Q: How does Google make money from your searches? You know you don’t pay anything when you stalk your ex, scan Kobe’s lifetime stats, or check to see if your witness protection cover’s been blown. So how does Google profit from your internet curiosity?
A: Google’s AdWords advertisement program.
AdWords works like this: You have a word or phrase in mind, you type that word or phrase into Google’s search engine and then you see what comes up. Instead of charging you, Google auctions ‘keywords’ to third party advertisers. When you start a search by typing in that keyword you’re directed to websites – or “Sponsored Links” – that include the keyword in their sites. Google profits when you visit those sponsored links.
Is this process legal? We’re going to find out because Google is being sued for the AdWords program by Rosetta Stone, Inc., the prominent language-learning software company. Rosetta’s claim is that Google sold its trademarked name (as well as its trademark “language library”) to competitors that make and sell copycat language software. So, a Google search of “Rosetta Stone” will lead you not only to its website, but also to the websites of its competitors. Rosetta Stone first sued Google for trademark infringement in federal court in Virginia. Like all trademark cases the issue is whether the Sponsored Links generated by AdWords create a likelihood of confusion. Google asserted that consumers were not confused because they can tell the difference between Sponsored Links and regular search results. It argued, “We think that the legitimate use of trademarks as keyword triggers helps consumers to make more informed choices,” and that Google users benefit from being able to choose from a variety of competing advertisers.
The trial court agreed and booted the case on grounds that there was insufficient evidence that use of the keywords created actual confusion. It bought Google’s argument that the consuming public was sophisticated enough to distinguish between Rosetta Stone’s website and those of its competitors.
The U.S. Court of Appeals for the Fourth Circuit reversed the ruling and sent the case back to the trial court for further proceedings on all trademark claims.
Who cares? Everybody, as it turns out. The ultimate outcome of the case will affect virtually every brand name company or group that offers its goods or services online. Several major companies have weighed in with amicus curiae(“friends of the court”) briefs offering their support for Rosetta’s position. Big names that oppose the AdWords program include Ford, Geico, Carfax, Tiffany, Chanel, Coach, Viacom, Oakley, Tivo, Sunkist, Rolls Royce, as well as the PGA and the NFL. The gist of their argument is that most consumers find websites through Google by searching for trademarked brand names. When the most prominent search results that come up are advertisements for infringers or counterfeiters consumers are misled, and confusion between the legitimate trademarked brands and their imitators ensues.
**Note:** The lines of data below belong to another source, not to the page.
(* ===== verification/Mcp.v ===== *)
(** * The tools of the MCP server ([mcp/tools.py], [mcp/utils.py])

    Every tool answers with the text of a JSON object, here the object: what
    was done, or the error.  A client is made for each call; its operations are
    an interface. *)
From S2P Require Import Prelude PyDict PyPath Types Utils Json Url PathMapping Config Rclone Eviction Cache ConfigLoader ConfigProofs Shortcuts.

(** ** Definitions *)
Class ToolClient (W C : Type) := {
  tc_new : option string -> string -> M W C;
  tc_profile : C -> string;
  tc_replicas : C -> nat;
  tc_list : C -> string -> option string -> option string -> bool -> option string -> bool -> M W listing;
  tc_info : C -> string -> M W ObjectMetadata;
  tc_upload_file : C -> string -> string -> option dict -> M W unit;
  tc_download_file : C -> string -> string -> M W unit;
  tc_delete : C -> string -> bool -> M W unit;
  tc_copy : C -> string -> string -> M W unit;
  tc_is_file : C -> string -> M W bool;
  tc_is_empty : C -> string -> M W bool;
  tc_sync_from : C -> C -> string -> string -> bool -> bool -> M W unit;
  tc_sync_replicas : C -> string -> option (list Z) -> bool -> M W unit;
}.
Section Tools.
Context {W C : Type} `{!ToolClient W C} (message : exc -> string) (isoformat : Z -> string) (realpath : string -> string).
(** The path of the configuration the server was started with, and the path
    mapping *)
Context (config_path : option string) (mapping : path_mapping).
(** [metadata_to_dict] *)
Definition text (o : option string) : json := match o with Some s => JStr s | None => JNull end.
Definition metadata_to_dict (m : ObjectMetadata) : json :=
  JDict [("key", JStr (key m)); ("type", JStr (type m)); ("content_length", JInt (content_length m)); ("last_modified", JStr (isoformat (last_modified m)));
         ("content_type", text (content_type m)); ("etag", text (etag m)); ("storage_class", text (storage_class m));
         ("metadata", match metadata m with Some a => JDict (map_to_list a) | None => JNull end)].
(** [get_msc_config_paths] *)
Definition get_msc_config_paths : option string :=
  match config_path with Some p => if bool_decide (p = "") then None else Some p | None => None end.
(** [get_storage_client_for_url] *)
Definition get_storage_client_for_url (url : string) : M W (C * string) :=
  let url := normalize_msc_url url in
  let! pp := mlift (if startswith url MSC_PROTOCOL then resolve_msc_url url else resolve_non_msc_url realpath mapping url) in
  let! c := tc_new get_msc_config_paths pp.1 in
  mret (c, pp.2).

(** The frame of every tool: the fields of the answer, or the error *)
Definition tool (error_fields : dict) (body : M W dict) : W -> json * W :=
  fun w =>
  match body w with
  | (Ok fields, w') => (JDict fields, w')
  | (Err e, w') => (JDict ([("success", JBool false); ("error", JStr (message e))] ++ error_fields), w')
  end.
Definition success (fields : dict) : dict := ("success", JBool true) :: fields.

(** [msc_list] *)
Definition limited (limit : option Z) (count : Z) : bool := match limit with Some l => negb (l =? 0)%Z && (l <=? count)%Z | None => false end.
Fixpoint list_loop (limit : option Z) (l : list ObjectMetadata) (e : option exc) (objects : list ObjectMetadata) : res (list ObjectMetadata) :=
  match l with
  | [] => match e with Some e => Err e | None => Ok objects end
  | o :: l' => let objects := objects ++ [o] in if limited limit (Z.of_nat (length objects)) then Ok objects else list_loop limit l' e objects
  end.
Definition msc_list (url : string) (start_after end_at : option string) (include_directories : bool) (attribute_filter_expression : option string)
    (show_attributes : bool) (limit : option Z) : W -> json * W :=
  tool [("url", JStr url)]
    (let! cp := get_storage_client_for_url url in
     let! l := tc_list cp.1 cp.2 start_after end_at include_directories attribute_filter_expression show_attributes in
     let! objects := mlift (list_loop limit (yielded l) (raised l) []) in
     let count := Z.of_nat (length objects) in
     mret (success ([("url", JStr url); ("count", JInt count); ("objects", JList (map metadata_to_dict objects))] ++
       match limit with
       | Some n => if limited limit count then [("truncated", JBool true); ("message", JStr ("Results limited to " +:+ pretty n +:+ " objects"))] else []
       | None => []
       end))).
(** [msc_info] *)
Definition msc_info (url : string) : W -> json * W :=
  tool [("url", JStr url)]
    (let! cp := get_storage_client_for_url url in
     let! m := tc_info cp.1 cp.2 in
     mret (success [("url", JStr url); ("metadata", metadata_to_dict m)])).
(** [msc_upload_file] and [msc_download_file] *)
Definition msc_upload_file (url local_path : string) (attributes : option dict) : W -> json * W :=
  let attrs := match attributes with Some [] => None | o => o end in
  tool [("url", JStr url); ("local_path", JStr local_path)]
    (let! cp := get_storage_client_for_url url in
     tc_upload_file cp.1 cp.2 local_path attrs ;;;
     let! m := tc_info cp.1 cp.2 in
     mret (success ([("url", JStr url); ("local_path", JStr local_path); ("uploaded_metadata", metadata_to_dict m)] ++
                    match attrs with Some a => [("attributes", JDict a)] | None => [] end))).
Definition msc_download_file (url local_path : string) : W -> json * W :=
  tool [("url", JStr url); ("local_path", JStr local_path)]
    (let! cp := get_storage_client_for_url url in
     let! m := tc_info cp.1 cp.2 in
     tc_download_file cp.1 cp.2 local_path ;;;
     mret (success [("url", JStr url); ("local_path", JStr local_path); ("downloaded_metadata", metadata_to_dict m)])).
(** [msc_delete] *)
Definition msc_delete (url : string) (recursive : bool) : W -> json * W :=
  tool [("url", JStr url); ("recursive", JBool recursive)]
    (let! cp := get_storage_client_for_url url in
     tc_delete cp.1 cp.2 recursive ;;;
     mret (success [("url", JStr url); ("recursive", JBool recursive); ("message", JStr ("Successfully deleted " +:+ url))])).
(** [msc_copy] *)
Definition cross_profile (source target : string) : string :=
  "Cross-profile copy not supported. Source profile '" +:+ source +:+ "' differs from target profile '" +:+ target +:+
  "'. Use msc_sync for directory-level cross-profile copies, or use msc_download then msc_upload for single-file transfers.".
Definition msc_copy (source_url target_url : string) : W -> json * W :=
  tool [("source_url", JStr source_url); ("target_url", JStr target_url)]
    (let! s := get_storage_client_for_url source_url in
     let! t := get_storage_client_for_url target_url in
     let sp := tc_profile s.1 in let tp := tc_profile t.1 in
     if negb (bool_decide (sp = tp)) then
       mret [("success", JBool false); ("error", JStr (cross_profile sp tp)); ("source_url", JStr source_url); ("target_url", JStr target_url);
             ("source_profile", JStr sp); ("target_profile", JStr tp)]
     else
       let! m := tc_info s.1 s.2 in
       tc_copy s.1 s.2 t.2 ;;;
       let! m' := tc_info s.1 t.2 in
       mret (success [("source_url", JStr source_url); ("target_url", JStr target_url); ("source_metadata", metadata_to_dict m);
                      ("target_metadata", metadata_to_dict m'); ("message", JStr ("Successfully copied " +:+ source_url +:+ " to " +:+ target_url))])).
(** [msc_is_file] and [msc_is_empty] *)
Definition msc_is_file (url : string) : W -> json * W :=
  tool [("url", JStr url)]
    (let! cp := get_storage_client_for_url url in
     let! b := tc_is_file cp.1 cp.2 in
     mret (success [("url", JStr url); ("is_file", JBool b); ("message", JStr ("URL " +:+ url +:+ " " +:+ (if b : bool then "is" else "is not") +:+ " a file"))])).
Definition msc_is_empty (url : string) : W -> json * W :=
  tool [("url", JStr url)]
    (let! cp := get_storage_client_for_url url in
     let! b := tc_is_empty cp.1 cp.2 in
     mret (success [("url", JStr url); ("is_empty", JBool b); ("message", JStr ("URL " +:+ url +:+ " " +:+ (if b : bool then "is empty" else "contains objects")))])).
(** [msc_sync] and [msc_sync_replicas] *)
Definition msc_sync (source_url target_url : string) (delete_unmatched_files preserve_source_attributes : bool) : W -> json * W :=
  tool [("source_url", JStr source_url); ("target_url", JStr target_url)]
    (let! s := get_storage_client_for_url source_url in
     let! t := get_storage_client_for_url target_url in
     tc_sync_from t.1 s.1 s.2 t.2 delete_unmatched_files preserve_source_attributes ;;;
     mret (success [("source_url", JStr source_url); ("target_url", JStr target_url); ("delete_unmatched_files", JBool delete_unmatched_files);
                    ("preserve_source_attributes", JBool preserve_source_attributes); ("message", JStr ("Successfully synced " +:+ source_url +:+ " to " +:+ target_url))])).
Definition indices (l : option (list Z)) : json := match l with Some l => JList (map JInt l) | None => JNull end.
Definition msc_sync_replicas (source_url : string) (replica_indices : option (list Z)) (delete_unmatched_files : bool) : W -> json * W :=
  tool [("source_url", JStr source_url); ("replica_indices", indices replica_indices)]
    (let! cp := get_storage_client_for_url source_url in
     if (tc_replicas cp.1 =? 0)%nat then
       mret (success [("source_url", JStr source_url); ("message", JStr "No replicas configured for profile. Sync operation skipped."); ("replicas_synced", JInt 0)])
     else
       tc_sync_replicas cp.1 cp.2 replica_indices delete_unmatched_files ;;;
       let n := Z.of_nat (match replica_indices with Some (i :: l) => length (i :: l) | _ => tc_replicas cp.1 end) in
       mret (success [("source_url", JStr source_url); ("replica_indices", indices replica_indices); ("delete_unmatched_files", JBool delete_unmatched_files);
                      ("replicas_synced", JInt n); ("message", JStr ("Successfully synced " +:+ source_url +:+ " to " +:+ pretty n +:+ " replica(s)"))])).
End Tools.

(** ** Listings are limited *)
(** The loop returns the first objects of the listing up to a positive limit,
    and raises only when the listing ends before that. *)
Lemma list_loop_take limit l e acc :
  (0 < limit)%Z -> (Z.of_nat (length acc) < limit)%Z ->
  list_loop (Some limit) l e acc =
    if (Z.to_nat limit <=? length acc + length l)%nat then Ok (acc ++ take (Z.to_nat limit - length acc) l)
    else match e with Some e => Err e | None => Ok (acc ++ l) end.
Proof.
  intros Hpos. revert acc. induction l as [|o l IH]; intros acc Hacc; cbn [list_loop length].
  - rewrite (proj2 (Nat.leb_gt _ _)) by lia. destruct e; [done|]. by rewrite app_nil_r.
  - unfold limited. rewrite (proj2 (Z.eqb_neq _ _)) by lia. cbn [negb andb]. rewrite length_app. cbn [length].
    destruct (Z.leb_spec limit (Z.of_nat (length acc + 1))) as [Hle|Hgt].
    + rewrite (proj2 (Nat.leb_le _ _)) by lia. replace (Z.to_nat limit - length acc) with 1 by lia. cbn [take]. by rewrite ?take_0.
    + rewrite IH by (rewrite length_app; cbn [length]; lia). rewrite length_app, <- !app_assoc. cbn [length].
      replace (length acc + 1 + length l) with (length acc + S (length l)) by lia.
      destruct (_ <=? _)%nat eqn:El; [|done]. apply Nat.leb_le in El.
      by replace (Z.to_nat limit - length acc) with (S (Z.to_nat limit - (length acc + 1))) by lia.
Qed.
(** A listing with a positive limit never has more objects than that, and has
    all of them when there are fewer. *)
Theorem mcp_list_limited (limit : Z) (l : listing) (objects : list ObjectMetadata) (Hpos : (0 < limit)%Z)
    (Hloop : list_loop (Some limit) (yielded l) (raised l) [] = Ok objects) :
  objects = take (Z.to_nat limit) (yielded l).
Proof.
  rewrite list_loop_take in Hloop by (cbn; lia). cbn [length app Nat.add] in Hloop. rewrite Nat.sub_0_r in Hloop.
  destruct (Nat.leb_spec (Z.to_nat limit) (length (yielded l))); [by injection Hloop as <-|].
  destruct (raised l); [done|]. injection Hloop as <-. by rewrite take_ge by lia.
Qed.
Lemma mcp_list_limited_witness : [new_ObjectMetadata "a" 1 0] = take (Z.to_nat 1) [new_ObjectMetadata "a" 1 0; new_ObjectMetadata "b" 1 0].
Proof. apply (mcp_list_limited 1 (mkListing [new_ObjectMetadata "a" 1 0; new_ObjectMetadata "b" 1 0] (Some OSError))); [lia|vm_compute; reflexivity]. Defined.
(** With a negative limit one object is returned, as many as with limit 1. *)
Theorem negative_limit_returns_one (limit : Z) (o : ObjectMetadata) (l : list ObjectMetadata) (e : option exc) (Hneg : (limit < 0)%Z) :
  list_loop (Some limit) (o :: l) e [] = Ok [o].
Proof. cbn. rewrite (proj2 (Z.eqb_neq _ _)) by lia. by rewrite (proj2 (Z.leb_le _ _)) by lia. Qed.
(** A listing that has just as many objects as the limit is called truncated,
    although nothing is missing. *)
Theorem complete_listing_called_truncated :
  list_loop (Some 1%Z) [new_ObjectMetadata "a" 1 0] None [] = Ok [new_ObjectMetadata "a" 1 0] /\ limited (Some 1%Z) 1 = true.
Proof. done. Qed.

(** ** Answers tell what happened *)
(** What a tool answers *)
Definition says_success (j : json) : bool := match j with JDict d => match dict_get d "success" with Some (JBool b) => b | _ => false end | _ => false end.
Section Copy.
Context {W C : Type} `{!ToolClient W C} (message : exc -> string) (isoformat : Z -> string) (realpath : string -> string) (config_path : option string) (mapping : path_mapping).
(** A copy that is answered with success was made by the client of one profile,
    between the paths of the two URLs. *)
Theorem copy_within_profile (source_url target_url : string) (w w' : W) (j : json)
    (Hcopy : msc_copy message isoformat realpath config_path mapping source_url target_url w = (j, w')) (Hsuccess : says_success j = true) :
  exists (s t : C) sp tp w1 w2 w3 w4, tc_profile s = tc_profile t /\
    get_storage_client_for_url realpath config_path mapping source_url w = (Ok (s, sp), w1) /\
    get_storage_client_for_url realpath config_path mapping target_url w1 = (Ok (t, tp), w2) /\ tc_copy s sp tp w3 = (Ok tt, w4).
Proof.
  revert Hcopy. unfold msc_copy, tool, mbind at 1. destruct (get_storage_client_for_url _ _ _ source_url w) as [[[s sp]|e] w1] eqn:E1; [|by intros [= <- _]].
  unfold mbind at 1. destruct (get_storage_client_for_url _ _ _ target_url w1) as [[[t tp]|e] w2] eqn:E2; [|by intros [= <- _]]. cbn [fst snd].
  case_bool_decide as Ep; cbn [negb]; [|by intros [= <- _]]. unfold mbind at 1. destruct (tc_info s sp w2) as [[m|e] w3] eqn:E3; [|by intros [= <- _]].
  unfold mbind at 1. destruct (tc_copy s sp tp w3) as [[[]|e] w4] eqn:E4; [|by intros [= <- _]]. intros _. by exists s, t, sp, tp, w1, w2, w3, w4.
Qed.
End Copy.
Amici briefs have also been submitted in support of Google by eBay and Yahoo, who were joined by digital rights advocacy groups Electronic Frontier Foundation and Public Knowledge and the consumer advocacy group Public Citizen. They assert, as Google did, that the average consumer won’t confuse paid advertisements with search results, and that AdWords encourages competition and the free flow of information to the public.
This is the first time a court of appeals has determined that a company can bring a trademark infringement suit against Google on the basis that Sponsored Links are confusing to the general public. It remains to be seen whether more companies will jump on the lawsuit bandwagon and come after Google on the same grounds. However, a critical factor that persuaded the Appellate Court to reverse and send the case back to trial was its finding that Google knew that AdWords would lead to trademark infringement. Google’s own internal business analyses indicated that there would be “significant source confusion among Internet searchers when trademarks were included in the title or body of the advertisements.”
The Fourth Circuit held that these studies showed “that Google intended to cause confusion in that it acted with the knowledge that confusion was very likely to result from its use of the marks.” That doesn’t sound too good, does it?
The parties are now back to battling it out in the trial court in Virginia. I’ll let you know when it’s decided that Google’s AdWords scheme is working to enhance our consumer options or selling us out to The Dark Lord (of infringement).